One problem you will run into is that many sellers just want to be done with having to deal with the property. They don’t want to have to deal with anything once they unload it to someone. Actually when you think about it, what difference does it really make whether you remain in the contract or someone else takes it over? Either way the seller has a risk of either party performing. It’s just that they assume since you are an investor that you are more credible than the average wannabe homeowner. For all they know you could be the one with lousy credit and the buyer you want to assign to would be a much better risk to them! Of course you couldn’t tell them that without losing the deal though.

My contract is subject to me finding a suitable tenant to place into the property. So before I become obligated to the contract I have to find a buyer first. Meanwhile the seller has to continue making the payments until I find someone.

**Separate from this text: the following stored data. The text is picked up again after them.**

(** ** What an assistant can do *)
Section Bounds.
Context `{X509Lib} `{!Crypto} `{!Transport.Stack} `{!Channels} `{!Serde} `{StoreEnv} `{UserEnv}.
Context (escape_debug : string → string).
Context (parse_uri : string → result string Uri) (ca_usable : option string → result string unit).
Context (json_extract : string → string → option string).
Context (no_token : NodeId).

(** No more than reading: a token's last use and the last refusals are noted,
    and the requests recorded. *)
Definition inert (l : label App) : Prop :=
  match l with
  | LUpdate b a => a_site a = a_site b ∧ a_pki a = a_pki b ∧ a_web_pki a = a_web_pki b ∧ a_relays a = a_relays b ∧
                   a_trust_changed a = a_trust_changed b ∧ a_db a = a_db b
  | LRecord _ e _ => kind (event e) ∈ ["mcp_query"; "api_token_rejected"]
  | LClock _ => True
  | _ => False
  end.

(** The token of the request, and its user, as they were read. *)
Definition vouched (x : McpMeets) (rq : Request) (u : TokenUser) (ls : list (label App)) : Prop :=
  ∃ given a a' s, bearer rq = Some given ∧ a ∈ seen ls ∧ a' ∈ seen ls ∧
    (verify_token (mm_io x 0) (mm_now x) (trim given) (a_users a)).1 = Ok (Some (tu_username u, tu_scopes u)) ∧
    session_state (mm_io x 1) (tu_username u) (a_users a') = Ok (Some s) ∧
    ss_role s = tu_role u ∧ ss_must_change s = false ∧ role_rank Auditor ≤ role_rank (tu_role u).

(** The tool belongs to a scope of the token that the user's role has. *)
Definition permitted (u : TokenUser) (tool : string) : Prop :=
  ∃ scope fields, (scope, (tool, fields)) ∈ change_tools ∧ scope ∈ tu_scopes u ∧
    role_rank (mcp_scope_role scope) ≤ role_rank (tu_role u).

(** Recorded before it is run; in fail-closed mode only if that succeeded. *)
Definition announced (u : TokenUser) (tool : string) (ls : list (label App)) : Prop :=
  ∃ args e res rest, ls = LClock (ts e) :: LRecord false e res :: rest ∧
    event e = McpQuery (tu_username u) (tu_token u) tool (clip (json_str (redact args)) MAX_TEXT) ∧
    match res with
    | Ok _ => True
    | Err _ => ∃ a l, rest = LUpdate a a :: l ∧ fail_mode (s_settings (a_site a)) = Open
    end.

(** *** Parts *)
Lemma site_id (s : Site) : mkSite (s_manager s) (s_browser s) (s_settings s) (s_exporting s) (s_files s) = s.
Proof. by destruct s. Qed.
Lemma app_id (a : App) : set_site (a_site a) a = a.
Proof. by destruct a. Qed.

Lemma runs_read ls c : runs (on_site read_config) ls (Ret c) → ∃ a, ls = [LUpdate a a] ∧ c = Targets.config (s_manager (a_site a)).
Proof.
  intros Hr. inversion Hr as [|p l p' ls' p'' Hd Hrest]; simplify_eq. inversion Hd; subst.
  simpl in Hrest. apply runs_ret in Hrest as [<- ->]. exists s. simpl. by rewrite site_id, app_id.
Qed.

Lemma inert_same (a : App) : inert (LUpdate a a).
Proof. done. Qed.

Lemma runs_authenticate x rq ls u :
  runs (authenticate x rq) ls (Ret u) →
  Forall inert ls ∧ match u with Some u => vouched x rq u ls | None => True end.
Proof.
  unfold authenticate. destruct (bearer rq) as [given|] eqn:Hb; intros Hr; [|by run_parts].
  apply runs_bind in Hr as (l1 & l2 & found & -> & H1' & Hr). apply runs_atomic in H1' as (a & -> & ->). cbn [fst snd] in *.
  destruct (verify_token (mm_io x 0) (mm_now x) (trim given) (a_users a)).1 as [[[name scopes]|]|e] eqn:Hv.
  2,3: run_parts; split; [by repeat constructor|done].
  run_parts. split; [by repeat constructor|]. cbn [fst].
  destruct (session_state _ _ _) as [[st|]|e] eqn:Hs; try done.
  destruct (role_rank (ss_role st) <? role_rank Auditor) eqn:Hr; [done|]. destruct (ss_must_change st) eqn:Hm; [done|]. simpl.
  apply Z.ltb_ge in Hr. do 4 eexists. split_and!; [done|by left|right; by left|exact Hv|exact Hs|done..].
Qed.
(* ===== verification/Within.v ===== *)
(** A relation that every step of a program keeps to, wherever the program is cut
    off: what a component promises about a part of the state, to those who run
    it together with others. The rules follow the programs' structure, and
    [stay] applies them. *)

From S2P Require Import Prelude Event Opc Task Steps WebAuth WebUsers.

(** ** Steps within a relation *)
Section Within.
Context `{Opc}.

Definition within {S} (R : S → S → Prop) (l : label S) : Prop := match l with LUpdate b a => R b a | _ => True end.
(** All steps of the program are within the relation, wherever it is cut off. *)
Definition stays {S A} (R : S → S → Prop) (p : prog S A) : Prop := spec (within R) p (fun _ _ => True).

Context {S : Type} (R : S → S → Prop).

Lemma stays_ret {A} (a : A) : stays R (mret a).
Proof. by apply spec_ret. Qed.
Lemma stays_bind {A B} (p : prog S A) (f : A → prog S B) : stays R p → (∀ a, stays R (f a)) → stays R (p ≫= f).
Proof. intros Hp Hf. eapply spec_bind; [exact Hp|]. intros a ls _ _. apply Hf. Qed.
Lemma stays_atomic {A} (f : S → A * S) : (∀ s, R s (f s).2) → stays R (atomic f).
Proof. intros Hf. split; [constructor|]. intros s. split; [by repeat constructor; simpl|done]. Qed.
Lemma stays_get : (∀ s, R s s) → stays R get.
Proof. intros Hr. split; [constructor|]. intros s. split; [by repeat constructor; simpl|done]. Qed.
Lemma stays_clock : stays R clock.
Proof. split; [constructor|]. intros z. split; [by repeat constructor|done]. Qed.
Lemma stays_random : stays R random.
Proof. split; [constructor|]. intros z. split; [by repeat constructor|done]. Qed.
Lemma stays_record c e : stays R (record_as c e).
Proof. split; [constructor|]. intros z. split; [by repeat constructor|done]. Qed.
Lemma stays_audit c f : stays R (WebAuth.audit c f).
Proof. apply stays_bind; [apply stays_clock|]. intros. apply stays_record. Qed.
Lemma stays_or_panic {A} (o : option A) : stays R (or_panic o).
Proof. destruct o; [by apply stays_ret|]. by split; [constructor|]. Qed.
Lemma stays_discover {A} (k : result string (list EndpointDescription) → prog S A) : (∀ a, stays R (k a)) → stays R (Discover k).
Proof.
  intros Hk. change (stays R (Discover mret ≫= k)). apply stays_bind; [|done].
  split; [constructor|]. intros z. split; [by repeat constructor|done].
Qed.

Lemma stays_runs {A} (p : prog S A) ls q b a : stays R p → runs p ls q → LUpdate b a ∈ ls → R b a.
Proof. intros Hp Hr Hin. apply (spec_sound _ _ _ _ _ Hp) in Hr as [Hl _]. rewrite Forall_forall in Hl. apply (Hl _ Hin). Qed.

Lemma stays_mono {A} (R' : S → S → Prop) (p : prog S A) : (∀ b a, R b a → R' b a) → stays R p → stays R' p.
Proof. intros Hm. apply spec_mono; [|done]. intros [] Hl; simpl in *; auto. Qed.
End Within.

Lemma stays_anything `{Opc} {S A} (R : S → S → Prop) (p : prog S A) : (∀ b a, R b a) → stays R p.
Proof.
  intros HR. unfold stays, spec. assert (Hn : Forall (within R) []) by constructor. revert Hn. generalize (@nil (label S)).
  induction p as [a| |k IH|k IH|c e k IH|g k IH|k IH|r t k IH|r k IH|c q k IH|e k IH|k IH]; simpl; intros h Hh;
    (split; [done|]); try done; intros; apply IH; (apply Forall_app_2; [done|]); repeat constructor; apply HR.
Qed.

Lemma stays_zoom `{Opc} {S T A} (view : S → T) (put : T → S → S) (R : T → T → Prop) (R' : S → S → Prop) (p : prog T A) :
  (∀ s t, R (view s) t → R' s (put t s)) → stays R p → stays R' (zoom view put p).
Proof.
  intros Hput. unfold stays, spec.
  assert (Hg : ∀ h h', Forall (within R') h' → always (Forall (within R)) p h (fun _ _ => True) →
    always (Forall (within R')) (zoom view put p) h' (fun _ _ => True)).
  { induction p as [x| |k IH|k IH|c e k IH|g k IH|k IH|r t k IH|r k IH|c q k IH|e k IH|k IH]; simpl; intros h h' Hh' [_ Hk]; (split; [done|]); try done.
    all: try (intros z; first [specialize (Hk z)|specialize (Hk (view z))]); eapply IH; [|exact Hk]; apply Forall_app_2; [done|]; repeat constructor; simpl.
    apply Hput. pose proof (always_inv _ _ _ _ Hk) as Hl. rewrite Forall_app, Forall_singleton in Hl. apply Hl. }
  intros Hp. by apply (Hg []).
Qed.

(** A run, cut off anywhere, of a composed program. *)
Lemma runs_bind_any `{Opc} {S A B} (p : prog S A) (f : A → prog S B) ls q :
  runs (p ≫= f) ls q →
  (∃ p', runs p ls p' ∧ ∀ b, q ≠ Ret b) ∨ ∃ ls1 ls2 a, ls = ls1 ++ ls2 ∧ runs p ls1 (Ret a) ∧ runs (f a) ls2 q.
Proof.
  unfold mbind, prog_bind. revert ls.
  induction p as [a| |k IH|k IH|c e k IH|g k IH|k IH|r t k IH|r k IH|c p k IH|e k IH|k IH]; intros ls; simpl.
  { intros Hr. right. exists [], ls, a. split_and!; [done|constructor|done]. }
  all: inversion 1 as [|q1 l q2 ls' q3 Hd Hr]; simplify_eq; [left; eexists; split; [constructor|done]|]; inversion Hd; subst.
  all: match goal with
    | Hr : runs (bind _ _) _ _ |- _ =>
        apply IH in Hr as [(p' & Hr & Hq)|(ls1 & ls2 & x & -> & H1' & H2')];
        [left; exists p'; split; [eapply runs_step; [constructor|exact Hr]|done]
        |right; eexists (_ :: ls1), ls2, x; split_and!; [reflexivity|eapply runs_step; [constructor|exact H1']|exact H2']]
    end.
Qed.

(** A run, cut off anywhere, of a program on a part of the state. *)
Lemma runs_zoom_any `{Opc} {S T A} (view : S → T) (put : T → S → S) (p : prog T A) ls q :
  (∀ t s, view (put t s) = t) → runs (zoom view put p) ls q → ∃ q', runs p (part view <$> ls) q'.
Proof.
  intros Hview. revert ls. induction p as [x| |k IH|k IH|c e k IH|g k IH|k IH|r t k IH|r k IH|c y k IH|e k IH|k IH]; intros ls; simpl.
  all: inversion 1 as [|q1 l q2 ls' q3 Hd Hr]; simplify_eq; [eexists; constructor|]; inversion Hd; subst.
  all: apply IH in Hr as [q' Hr]; exists q'; rewrite fmap_cons; refine (runs_step _ _ _ _ _ _ Hr); cbn [part]; rewrite ?Hview; constructor.
Qed.

(** ** The web handlers' building blocks *)
Section Blocks.
Context `{Opc} `{StoreEnv} `{UserEnv}.
Lemma stays_requires {S A} (R : S → S → Prop) r u (k : prog S (result ApiError A)) : stays R k → stays R (requires r u k).
Proof. unfold requires. by destruct (require r u). Qed.
Lemma stays_try {S E A B} (R : S → S → Prop) (f : E → ApiError) (r : result E A) (k : A → prog S (result ApiError B)) :
  (∀ a, stays R (k a)) → stays R (try f r k).
Proof. intros Hk. destruct r; [apply Hk|apply stays_ret]. Qed.
Lemma stays_close_all {S} (R : S → S → Prop) l : stays R (close_all l).
Proof. induction l as [|e l IH]; [apply stays_ret|]. apply stays_bind; [apply stays_audit|done]. Qed.
End Blocks.

Create HintDb stays.
#[export] Hint Resolve stays_ret stays_clock stays_random stays_record stays_audit stays_or_panic stays_close_all : stays.
Ltac stay :=
  repeat first
    [progress intros ?|solve [eauto with stays]
    |apply stays_bind; [|intros ?]
    |apply stays_requires
    |apply stays_try; intros ?
    |apply stays_atomic; intros ?; simpl
    |apply stays_get; intros ?
    |apply stays_discover; intros ?
    |case_match].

Usually I have 60 - 90 days to do this. Then I either negotiate for more time if I haven’t found someone or just walk away.

Usually what seems to work best is when I find someone I want to assign to, I go back and approach the seller about it. I say, Mr. Seller, I have some good news but there is a small problem. As you know I’m in business to make a profit. But there are times when my making a profit isn’t always for the best interest for everyone involved. I have someone who really wants the home but based on what they can afford there wouldn’t be any room left to make myself enough profit to justify my staying involved with the deal. I’ve checked this buyer out and everything looks good as far as them being able to qualify for a loan within the next few years. They can afford to pay what I have contracted to pay you per our agreement, but they can’t afford to pay any more than that. So for me this wouldn’t work and I would have to just wait until I found someone else that can afford to pay enough to justify my risk in this. I know how you really need to get out from under those payments so I feel it would be in your best interest if I just allowed this buyer to step in and take over my contract I have with you. They would be able to pay me a little something to where I would recover my expenses with the marketing I’ve spent on this and walk away with a small something for my troubles. They could start making payments right away where you will no longer have to come up with that money yourself while waiting until I found someone that had more money. I can have everything set up with an escrow to where you wouldn’t have to be bothered with anything. The buyer would forward their payments to the escrow and they would send your payments from that to your lender to insure your payments are being made on your loan until they are ready to get financing and pay you off by exercising their option. Of course, if you feel to uncomfortable about me not staying involved in the deal and you dealing with these buyers after I’m out of picture, then I understand. I can just tell this buyer no and I’ll keep looking until I find someone else that can afford to pay more so I can justify my risk involved! I just can’t guarantee how long that may take. I just hate to see someone that is qualified get away just because they can’t afford to pay more so I can profit. But I’d be glad to keep looking if that is what you would prefer! :slight_smile:

What’s the seller going to say? NO, let the buyer walk away and you keep looking until you can make enough money off my property while I keep making the payments on it??? Hey, you never know, but more than likely they will jump on getting someone in there that can start paying now. Especially if you already qualified them and have everything set up with an escrow and through your mortgage broker to get them financing in the near future. Otherwise if the seller won’t go along with it then you still have the option of walking away once your 60 or 90 days is up to find someone. You only lost your advertising costs and some time.